What the exercise asks: Output only the lines of the entries that follow, starting at the one with "else if last_try" and running down to the one with "w2 ← access", both included and unchanged.

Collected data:
(** One byte [c] of a word; the result is [None] if the function returns 0. *)
(* drivers/base/regmap/regmap-spi-avmm.c:388-467 br_do_rx_and_pkt_phy_parse *)
Definition rx_byte (c : Z) (r : rx_vars) : M avst (option rx_vars) :=
  if bool_decide (rx_tb r = None) && negb (c =? PKT_SOP) then mret (Some r) else
  if c =? PHY_IDLE then mret (Some r) else
  let '(Rx tb eop_found channel_found esc_found _) := r in
  if channel_found then
    if negb (c =? 0) then throw (- EFAULT)
    else mret (Some (Rx tb eop_found false esc_found true))
  else if c =? PKT_SOP then
    mret (Some (Rx (Some 0) false false false true))
  else if c =? PKT_EOP then
    if esc_found || eop_found then throw (- EFAULT)
    else mret (Some (Rx tb true channel_found esc_found true))
  else if c =? PKT_CHANNEL then
    if esc_found || eop_found then throw (- EFAULT)
    else mret (Some (Rx tb eop_found true esc_found true))
  else if (c =? PKT_ESC) || (c =? PHY_ESC) then
    if esc_found then throw (- EFAULT)
    else mret (Some (Rx tb eop_found channel_found true true))
  else
    i ← access tb;
    put_trans i [if esc_found then Z.lxor c 0x20 else c] ;;
    if eop_found then
      upd_br (set_trans_len (i + 1)) ;;
      mret None
    else mret (Some (Rx (Some (i + 1)) eop_found channel_found false true)).

(** The bytes of the word from [i] on, [n] of them. *)
(* drivers/base/regmap/regmap-spi-avmm.c:386-468 br_do_rx_and_pkt_phy_parse *)
Fixpoint rx_word (i : Z) (n : nat) (r : rx_vars) : M avst (option rx_vars) :=
  match n with
  | O => mret (Some r)
  | S n =>
      b ← gets a_br;
      c ← access (load (br_phy_buf b) i);
      r ← rx_byte c r;
      match r with
      | None => mret None
      | Some r => rx_word (i + 1) n r
      end
  end.

(** [time_after(a, b)] on [unsigned long]. *)
Definition time_after (a b : Z) : bool := s64 (b - a) <? 0.

(** [tb < tb_limit], where a NULL pointer is below every address. *)
Definition tb_below (tb : option Z) : bool :=
  match tb with None => true | Some i => i <? TRANS_BUF_SIZE end.

(* drivers/base/regmap/regmap-spi-avmm.c:377-490 br_do_rx_and_pkt_phy_parse *)
Fixpoint rx_loop (fuel : nat) (r : rx_vars) (last_try : bool) (poll_timeout : Z) : M avst unit :=
  if negb (tb_below (rx_tb r)) then throw (- EFAULT) else
  match fuel with
  | O => nofuel
  | S fuel =>
      b ← gets a_br;
      res ← spi_op (spi_read (br_word_len b));
      let '(ret, word) := (res : Z * list Z) in
      rc ret ;;
      put_phy 0 word ;;
      swap_phy (br_word_len b) ;;
      let r := Rx (rx_tb r) (rx_eop_found r) (rx_channel_found r) (rx_esc_found r) false in
      r ← rx_word 0 (Z.to_nat (br_word_len b)) r;
      match r with
      | None => mret tt
      | Some r =>
          if rx_valid_word r then
            now ← spi_op spi_jiffies;
            rx_loop fuel r false (u64 (now + SPI_AVMM_XFER_TIMEOUT))
          else if last_try then throw (- ETIMEDOUT)
          else
            now ← spi_op spi_jiffies;
            rx_loop fuel r (if time_after now poll_timeout then true else last_try) poll_timeout
      end
  end.

(* drivers/base/regmap/regmap-spi-avmm.c:365-500 br_do_rx_and_pkt_phy_parse *)
Definition br_do_rx_and_pkt_phy_parse (fuel : nat) : M avst unit :=
  now ← spi_op spi_jiffies;
  rx_loop fuel (Rx None false false false false) false (u64 (now + SPI_AVMM_XFER_TIMEOUT)).

(** ** Parsing the answer, register accesses *)

(** The values of [n] words of the buffer, from byte [i]. *)
(* drivers/base/regmap/regmap-spi-avmm.c:515-517 br_rd_trans_rx_parse *)
Fixpoint rd_values (i : Z) (n : nat) : M avst (list Z) :=
  match n with
  | O => mret []
  | S n =>
      b ← gets a_br;
      w0 ← access (load (br_trans_buf b) i);
      w1 ← access (load (br_trans_buf b) (i + 1));
      w2 ← access (load (br_trans_buf b) (i + 2));
      w3 ← access (load (br_trans_buf b) (i + 3));
      rest ← rd_values (i + SPI_AVMM_VAL_SIZE) n;
      mret (le32_to_cpu [w0; w1; w2; w3] :: rest)
  end.

(* drivers/base/regmap/regmap-spi-avmm.c:506-520 br_rd_trans_rx_parse *)
Definition br_rd_trans_rx_parse (expected_count : Z) : M avst (list Z) :=
  b ← gets a_br;
  if negb (expected_count * SPI_AVMM_VAL_SIZE =? br_trans_len b) then throw (- EFAULT) else
  rd_values 0 (Z.to_nat expected_count).

(* drivers/base/regmap/regmap-spi-avmm.c:526-550 br_wr_trans_rx_parse *)
Definition br_wr_trans_rx_parse (expected_count : Z) : M avst unit :=
  b ← gets a_br;
  if negb (br_trans_len b =? TRANS_RESP_HD_SIZE) then throw (- EFAULT) else
  r_code ← access (load (br_trans_buf b) 0);
  size_h ← access (load (br_trans_buf b) 2);
  size_l ← access (load (br_trans_buf b) 3);
  let code := Z.lxor r_code 0x80 in
  let val_len := size_h * 256 + size_l in
  if (val_len =? 0) || negb (val_len =? expected_count * SPI_AVMM_VAL_SIZE) then throw (- EFAULT) else
  if ((val_len =? SPI_AVMM_VAL_SIZE) && negb (code =? TRANS_CODE_WRITE)) ||
     ((SPI_AVMM_VAL_SIZE <? val_len) && negb (code =? TRANS_CODE_SEQ_WRITE))
  then throw (- EFAULT) else mret tt.

(** The values that are read, none for a write. *)
(* drivers/base/regmap/regmap-spi-avmm.c:552-582 do_reg_access *)
Definition do_reg_access (fuel : nat) (is_read : bool) (reg : Z) (value : list Z) (count : Z)
    : M avst (list Z) :=
  upd_br (λ b, set_phy_len 0 (set_trans_len 0 b)) ;;
  br_trans_tx_prepare is_read reg value count ;;
  br_pkt_phy_tx_prepare ;;
  br_do_tx ;;
  br_do_rx_and_pkt_phy_parse fuel ;;
  if is_read then br_rd_trans_rx_parse count
  else br_wr_trans_rx_parse count ;; mret [].

(** The buffers of the register map core: the address and the values as the
    32-bit words they hold, and their length in bytes. *)
(* drivers/base/regmap/regmap-spi-avmm.c:584-596 regmap_spi_avmm_gather_write *)
Definition regmap_spi_avmm_gather_write (fuel : nat) (reg : Z) (reg_len : Z) (vals : list Z) (val_len : Z)
    : M avst unit :=
  if negb (reg_len =? SPI_AVMM_REG_SIZE) then throw (- EINVAL) else
  if negb (val_len mod SPI_AVMM_VAL_SIZE =? 0) then throw (- EINVAL) else
  do_reg_access fuel false reg vals (u32 (val_len / SPI_AVMM_VAL_SIZE)) ;; mret tt.

(** [data] is the address followed by the values. *)
(* drivers/base/regmap/regmap-spi-avmm.c:598-606 regmap_spi_avmm_write *)
Definition regmap_spi_avmm_write (fuel : nat) (data : list Z) (bytes : Z) : M avst unit :=
  if bytes <? SPI_AVMM_REG_SIZE + SPI_AVMM_VAL_SIZE then throw (- EINVAL) else
  reg ← access (head data);
  regmap_spi_avmm_gather_write fuel reg SPI_AVMM_REG_SIZE (tail data) (bytes - SPI_AVMM_REG_SIZE).

(* drivers/base/regmap/regmap-spi-avmm.c:608-620 regmap_spi_avmm_read *)
Definition regmap_spi_avmm_read (fuel : nat) (reg reg_len val_len : Z) : M avst (list Z) :=
  if negb (reg_len =? SPI_AVMM_REG_SIZE) then throw (- EINVAL) else
  if negb (val_len mod SPI_AVMM_VAL_SIZE =? 0) then throw (- EINVAL) else
  do_reg_access fuel true reg [] (u32 (val_len / SPI_AVMM_VAL_SIZE)).

(** [spi_setup bits] is whether the controller supports that word length. *)
(* drivers/base/regmap/regmap-spi-avmm.c:622-655 spi_avmm_bridge_ctx_gen *)
Definition spi_avmm_bridge_ctx_gen (has_spi : bool) (spi_setup : Z → bool) (kzalloc : bool)
    : spi_avmm_bridge + Z :=
  if negb has_spi then inr (- ENODEV) else
  let setup bits :=
    if negb kzalloc then inr (- ENOMEM)
    else
      let word_len := bits / 8 in
      inl (Bridge word_len 0 0 (replicate (Z.to_nat TRANS_BUF_SIZE) 0)
             (replicate (Z.to_nat PHY_BUF_SIZE) 0) (word_len =? 4)) in
  if spi_setup 32 then setup 32
  else if spi_setup 8 then setup 8
  else inr (- EINVAL).
End Bridge.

Task response:
          else if last_try then throw (- ETIMEDOUT)
          else
            now ← spi_op spi_jiffies;
            rx_loop fuel r (if time_after now poll_timeout then true else last_try) poll_timeout
      end
  end.

(* drivers/base/regmap/regmap-spi-avmm.c:365-500 br_do_rx_and_pkt_phy_parse *)
Definition br_do_rx_and_pkt_phy_parse (fuel : nat) : M avst unit :=
  now ← spi_op spi_jiffies;
  rx_loop fuel (Rx None false false false false) false (u64 (now + SPI_AVMM_XFER_TIMEOUT)).

(** ** Parsing the answer, register accesses *)

(** The values of [n] words of the buffer, from byte [i]. *)
(* drivers/base/regmap/regmap-spi-avmm.c:515-517 br_rd_trans_rx_parse *)
Fixpoint rd_values (i : Z) (n : nat) : M avst (list Z) :=
  match n with
  | O => mret []
  | S n =>
      b ← gets a_br;
      w0 ← access (load (br_trans_buf b) i);
      w1 ← access (load (br_trans_buf b) (i + 1));
      w2 ← access (load (br_trans_buf b) (i + 2));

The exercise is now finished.